BEGIN DATA EXTRACTS
Lemma predictClassification_inv (m : option GraphModel) (image : Buffer)
    (c : Classification) :
  predictClassification m image = Ok c ->
  exists tensor prediction score,
    preprocess image = Ok tensor /\
    model_predict m tensor = Ok prediction /\
    data prediction = Ok score /\
    c = classify score.
Proof.
  unfold predictClassification.
  destruct (preprocess image) as [tensor|e] eqn:H1; simpl; [|discriminate].
  destruct (model_predict m tensor) as [prediction|e] eqn:H2; simpl; [|discriminate].
  destruct (data prediction) as [score|e] eqn:H3; simpl; [|discriminate].
  intros H. inversion H. exists tensor, prediction, score. auto.
Qed.

(** The three statements of lines 108-110, case by case. *)
Lemma savePrediction_eq (env : Ambient) (doc : Json) (w : World) :
  savePrediction env doc w =
  match read_error env with
  | Some m => mkOutcome (Abrupt m) w []
  | None =>
      match predictions_json w with
      | None =>
          mkOutcome
            (Abrupt "ENOENT: no such file or directory, open 'predictions.json'")
            w []
      | Some text =>
          match JSON_parse (or_empty_array text) with
          | Throw m => mkOutcome (Abrupt m) w []
          | Ok v =>
              match push v doc with
              | Throw m => mkOutcome (Abrupt m) w []
              | Ok v' => writeFileSync env (JSON_stringify v') w
              end
          end
      end
  end.
Proof.
  unfold savePrediction, bind, readFileSync, lift.
  destruct (read_error env); [reflexivity|].
  destruct (predictions_json w) as [text|]; [|reflexivity]. simpl.
  destruct (JSON_parse (or_empty_array text)) as [v|m]; [|reflexivity]. simpl.
  destruct (push v doc) as [v'|m]; [|reflexivity]. simpl.
  unfold writeFileSync. destruct (write_outcome env); reflexivity.
Qed.

Lemma savePrediction_normal (env : Ambient) (doc : Json) (w : World) (u : unit) :
  completion (savePrediction env doc w) = Normal u ->
  savePrediction env doc w =
  mkOutcome (Normal tt)
    (mkWorld (model w) (Some (JsonText (JArr (stored w ++ [doc])))))
    [FileWritten (JsonText (JArr (stored w ++ [doc])))].
Proof.
  rewrite savePrediction_eq. unfold stored, writeFileSync.
  destruct (read_error env); [discriminate|].
  destruct (predictions_json w) as [[|[ | | | |items|]|]|]; simpl;
    try discriminate;
    destruct (write_outcome env); simpl; try discriminate; reflexivity.
Qed.
(** What a call takes from the server: the first answers to come, not more
    than the ceiling allows apart from the 429s, and the value it returns is
    the body of the last one. *)
Lemma request_from_consumes server :
  forall endpoint options retryCount s,
    Api.apiServer s = server ->
    let rs := Api.request_from cfg remote server endpoint options retryCount s in
    exists taken,
      server = taken ++ Api.apiServer (snd rs) /\
      (length taken
       <= 1 + (Api.ceiling cfg - retryCount)
          + length (filter (fun x => Api.rate_limited x = true) taken))%nat /\
      forall v, fst rs = Returned v ->
                exists before x, taken = before ++ [x] /\ Api.delivers v x.
Proof.
  induction server as [| x rest IH]; intros endpoint options retryCount s Hsrv; cbv zeta.
  - exists [].
    pose proof (getAccessToken_frame cfg remote s) as (_ & _ & Hs1 & _).
    simpl. destruct (Api.getAccessToken cfg remote s) as [[token | e |] s1]; cbn [fst snd] in *.
    + cbn. destruct (enforceRateLimit_frame remote s1) as (_ & _ & _ & Hs2 & _).
      cbv zeta in Hs2. rewrite Hs2, Hs1, Hsrv. repeat split; [lia | discriminate].
    + destruct (finalFailure_frame endpoint retryCount e s1) as (Hf & _ & Hs2 & _).
      cbv zeta in Hf, Hs2. rewrite Hs2, Hs1, Hsrv, Hf. repeat split; [simpl; lia | discriminate].
    + rewrite Hs1, Hsrv. repeat split; [simpl; lia | discriminate].
  - rewrite request_from_cons.
    pose proof (getAccessToken_frame cfg remote s) as (_ & _ & Hs1 & _).
    destruct (Api.getAccessToken cfg remote s) as [[token | e |] s1]; cbn [fst snd] in *.
    2: { exists []. destruct (finalFailure_frame endpoint retryCount e s1) as (Hf & _ & Hs2 & _).
         cbv zeta in Hf, Hs2. rewrite Hs2, Hs1, Hsrv, Hf.
         repeat split; [simpl; lia | discriminate]. }
    2: { exists []. cbn [fst snd]. rewrite Hs1, Hsrv. repeat split; [simpl; lia | discriminate]. }
    cbv zeta.
    destruct (arrived_frame cfg remote endpoint options x rest token s1) as (Ha & _).
    cbv zeta in Ha.
    set (s2 := Api.arrived cfg remote endpoint options x rest token s1) in *. clearbody s2.
    set (Q := fun rs : Outcome Value * Api.State =>
                exists taken,
                  x :: rest = taken ++ Api.apiServer (snd rs) /\
                  (length taken
                   <= 1 + (Api.ceiling cfg - retryCount)
                      + length (filter (fun y => Api.rate_limited y = true) taken))%nat /\
                  forall v, fst rs = Returned v ->
                            exists before y, taken = before ++ [y] /\ Api.delivers v y).
    assert (Hfinal : forall e s3,
               Api.apiServer s3 = rest -> Q (Api.finalFailure endpoint retryCount e s3)).
    { intros e s3 H3. exists [x].
      destruct (finalFailure_frame endpoint retryCount e s3) as (Hf & _ & Hsrv' & _).
      cbv zeta in Hf, Hsrv'. rewrite Hf, Hsrv', H3. rewrite limited_cons.
      repeat split; [simpl; lia | discriminate]. }
    assert (Hreturn : forall v s3,
               Api.delivers v x -> Api.apiServer s3 = rest -> Q (Returned v, s3)).
    { intros v s3 Hv H3. exists [x]. cbn [fst snd]. rewrite H3, limited_cons.
      repeat split; [simpl; lia |].
      intros v' Hv'. injection Hv' as <-. exists [], x. split; [reflexivity | exact Hv]. }
    assert (Hretry : forall s3,
               (retryCount < Api.ceiling cfg)%nat \/ Api.rate_limited x = true ->
               Api.apiServer s3 = rest ->
               Q (Api.request_from cfg remote rest endpoint options (S retryCount) s3)).
    { intros s3 Hwhy H3.
      destruct (IH endpoint options (S retryCount) s3 H3) as (taken & Ht & Hlen & Hv).
      exists (x :: taken). split; [rewrite Ht at 1; reflexivity |].
      split.
      - rewrite limited_cons. cbn [length].
        destruct Hwhy as [Hlt | ->]; [destruct (Api.rate_limited x) |]; lia.
      - intros v Hret. destruct (Hv v Hret) as (before & y & -> & Hy).
        exists (x :: before), y. split; [reflexivity | exact Hy]. }
    change (Q match Api.settles x with
              | Api.Responds r =>
                  Api.onResponse cfg remote
                    (Api.request_from cfg remote rest endpoint options (S retryCount))
                    endpoint retryCount r s2
              | Api.Aborts =>
                  Api.onAbort cfg
                    (Api.request_from cfg remote rest endpoint options (S retryCount))
                    endpoint retryCount s2
              | Api.Fails reason =>
                  Api.networkError cfg remote
                    (Api.request_from cfg remote rest endpoint options (S retryCount))
                    endpoint retryCount (Failure reason) s2
              end).
    clearbody Q.
    assert (Hnet : forall e s3,
               Api.apiServer s3 = rest ->
               Q (Api.networkError cfg remote
                    (Api.request_from cfg remote rest endpoint options (S retryCount))
                    endpoint retryCount e s3)).
    { intros e s3 H3. unfold Api.networkError.
      destruct (Api.below retryCount (Conf.maxRetries (Conf.api cfg))) eqn:Hb.
      - apply Hretry; [left; eapply below_ceiling; [left; reflexivity | exact Hb] |].
        rewrite apiServer_sleep, apiServer_logged. exact H3.
      - apply Hfinal, H3. }
    destruct (Api.settles x) as [r | | reason] eqn:Hsx.
    + unfold Api.onResponse.
      destruct (Api.status r =? 429) eqn:E429.
      { apply Hretry; [right; unfold Api.rate_limited; rewrite Hsx; exact E429 |].
        rewrite apiServer_sleep, apiServer_logged. exact Ha. }
      destruct ((500 <=? Api.status r)
                && Api.below retryCount (Conf.maxRetries (Conf.api cfg))) eqn:E500.
      { apply andb_true_iff in E500 as [_ Hb].
        apply Hretry; [left; eapply below_ceiling; [left; reflexivity | exact Hb] |].
        rewrite apiServer_sleep, apiServer_logged. exact Ha. }
      set (s3 := if Api.status r =? 401 then Api.set_token None 0 s2 else s2).
      assert (H3 : Api.apiServer s3 = rest)
        by (unfold s3; destruct (Api.status r =? 401); rewrite ?apiServer_set_token; exact Ha).
      clearbody s3.
      destruct ((Api.status r =? 401) && Api.below retryCount 2) eqn:E401.
      { apply andb_true_iff in E401 as [_ Hb].
        apply Hretry; [left; eapply below_ceiling; [right; reflexivity | exact Hb] |].
        rewrite apiServer_logged. exact H3. }
      destruct (Api.ok r) eqn:Hok; cbn [negb].
      * destruct (Api.body r) as [v |] eqn:Hbody.
        -- apply Hreturn; [exists r; auto | exact H3].
        -- apply Hnet, H3.
      * apply Hfinal, H3.
    + unfold Api.onAbort.
      destruct (Api.below retryCount (Conf.maxRetries (Conf.api cfg))) eqn:Hb.
      * apply Hretry; [left; eapply below_ceiling; [left; reflexivity | exact Hb] |].
        rewrite apiServer_logged. exact Ha.
      * apply Hfinal, Ha.
    + apply Hnet, Ha.
Qed.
END DATA EXTRACTS
== TASK GOAL ==
Looking at the data above, write out exactly the lines that start at the one containing "- exists []." and end at the one containing "- rewrite request_from_cons."; include both and nothing beyond.

== ANSWER BELOW ==
  - exists [].
    pose proof (getAccessToken_frame cfg remote s) as (_ & _ & Hs1 & _).
    simpl. destruct (Api.getAccessToken cfg remote s) as [[token | e |] s1]; cbn [fst snd] in *.
    + cbn. destruct (enforceRateLimit_frame remote s1) as (_ & _ & _ & Hs2 & _).
      cbv zeta in Hs2. rewrite Hs2, Hs1, Hsrv. repeat split; [lia | discriminate].
    + destruct (finalFailure_frame endpoint retryCount e s1) as (Hf & _ & Hs2 & _).
      cbv zeta in Hf, Hs2. rewrite Hs2, Hs1, Hsrv, Hf. repeat split; [simpl; lia | discriminate].
    + rewrite Hs1, Hsrv. repeat split; [simpl; lia | discriminate].
  - rewrite request_from_cons.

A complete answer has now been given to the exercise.